(** What a method with a transaction returns: the transaction's own error,
    or the wrapped one of the driver. *)
Definition committed {A} (message : string) (r : SqlErr + A) : res unit :=
  match r with
  | inr _ => Ok tt
  | inl (App e) => Err e
  | inl e => Err (internal message e)
  end.

(** [revokeGrantAccessTokens], at the instant of the transaction. *)
Definition revokeGrantAccessTokens (kind key : string) (t : Z) : Tx unit :=
  tx_wrap (internal "failed to record revocation") (upsertRevocation kind key t (Add t RevocationRetention)).

Definition tokenRepository_Revoke (id : string) : Prog (res unit) :=
  let! r := sql (fun t =>
    let* row := SELECT_row TTokens (fun x => token_ID x ==? id) in
    match row with
    | None => tx_fail (App (NotFound "token" id))
    | Some token =>
        let* _ := UPDATE TTokens (fun x => token_ID x ==? id) token_set_revoked in
        revokeGrantAccessTokens RevocationUserClient (UserClientKey (token_UserID token) (token_ClientID token)) t
    end) in
  Ret (committed "failed to revoke token" r).

Definition tokenRepository_Rotate (id : string) : Prog (res unit) :=
  let! r := sql (fun _ => UPDATE TTokens (fun t => (token_ID t ==? id) && negb (token_Revoked t)) token_set_revoked) in
  match r with
  | inl e => ret_err (internal "failed to rotate token" e)
  | inr n =>
      if rowsAffected n then ret_ok tt
      else
        let! exists_ := sql (fun _ => COUNT TTokens (fun t => token_ID t ==? id)) in
        ret_err (match exists_ with
                 | inr n => if 0 <? n then Conflict "refresh token already used" else NotFound "token" id
                 | inl _ => NotFound "token" id
                 end)
  end.

Definition revokeWhere (where_ : Token -> bool) (kind key : string) : Prog (res unit) :=
  let! r := sql (fun t =>
    let* _ := UPDATE TTokens where_ token_set_revoked in
    revokeGrantAccessTokens kind key t) in
  Ret (committed "failed to revoke tokens" r).

Definition tokenRepository_RevokeByUserID (userID : string) : Prog (res unit) :=
  revokeWhere (fun t => token_UserID t ==? userID) RevocationUser userID.
Definition tokenRepository_RevokeByClientID (clientID : string) : Prog (res unit) :=
  revokeWhere (fun t => token_ClientID t ==? clientID) RevocationClient clientID.

Definition tokenRepository_DeleteExpired : Prog (res unit) :=
  let! t := now in
  let! r := sql (fun _ => DELETE TTokens (fun x => token_ExpiresAt x <=? t)) in
  Ret (done_or tt (internal "failed to delete expired tokens") r).

Definition tokenRepository_ListByUserID (userID : string) : Prog (res (list Token)) :=
  let! t := now in
  let! r := sql (fun _ => SELECT TTokens (fun x => (token_UserID x ==? userID) && (t <? token_ExpiresAt x))) in
  Ret (listed (sort_by (fun a b => After (token_CreatedAt a) (token_CreatedAt b))) "failed to list tokens" r).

How to complete this task
Give exactly, and nothing besides, the lines from the one in which "let* _ := UPDATE TTokens (fun" occurs through the end of the records.

Completed task
        let* _ := UPDATE TTokens (fun x => token_ID x ==? id) token_set_revoked in
        revokeGrantAccessTokens RevocationUserClient (UserClientKey (token_UserID token) (token_ClientID token)) t
    end) in
  Ret (committed "failed to revoke token" r).

Definition tokenRepository_Rotate (id : string) : Prog (res unit) :=
  let! r := sql (fun _ => UPDATE TTokens (fun t => (token_ID t ==? id) && negb (token_Revoked t)) token_set_revoked) in
  match r with
  | inl e => ret_err (internal "failed to rotate token" e)
  | inr n =>
      if rowsAffected n then ret_ok tt
      else
        let! exists_ := sql (fun _ => COUNT TTokens (fun t => token_ID t ==? id)) in
        ret_err (match exists_ with
                 | inr n => if 0 <? n then Conflict "refresh token already used" else NotFound "token" id
                 | inl _ => NotFound "token" id
                 end)
  end.

Definition revokeWhere (where_ : Token -> bool) (kind key : string) : Prog (res unit) :=
  let! r := sql (fun t =>
    let* _ := UPDATE TTokens where_ token_set_revoked in
    revokeGrantAccessTokens kind key t) in
  Ret (committed "failed to revoke tokens" r).

Definition tokenRepository_RevokeByUserID (userID : string) : Prog (res unit) :=
  revokeWhere (fun t => token_UserID t ==? userID) RevocationUser userID.
Definition tokenRepository_RevokeByClientID (clientID : string) : Prog (res unit) :=
  revokeWhere (fun t => token_ClientID t ==? clientID) RevocationClient clientID.

Definition tokenRepository_DeleteExpired : Prog (res unit) :=
  let! t := now in
  let! r := sql (fun _ => DELETE TTokens (fun x => token_ExpiresAt x <=? t)) in
  Ret (done_or tt (internal "failed to delete expired tokens") r).

Definition tokenRepository_ListByUserID (userID : string) : Prog (res (list Token)) :=
  let! t := now in
  let! r := sql (fun _ => SELECT TTokens (fun x => (token_UserID x ==? userID) && (t <? token_ExpiresAt x))) in
  Ret (listed (sort_by (fun a b => After (token_CreatedAt a) (token_CreatedAt b))) "failed to list tokens" r).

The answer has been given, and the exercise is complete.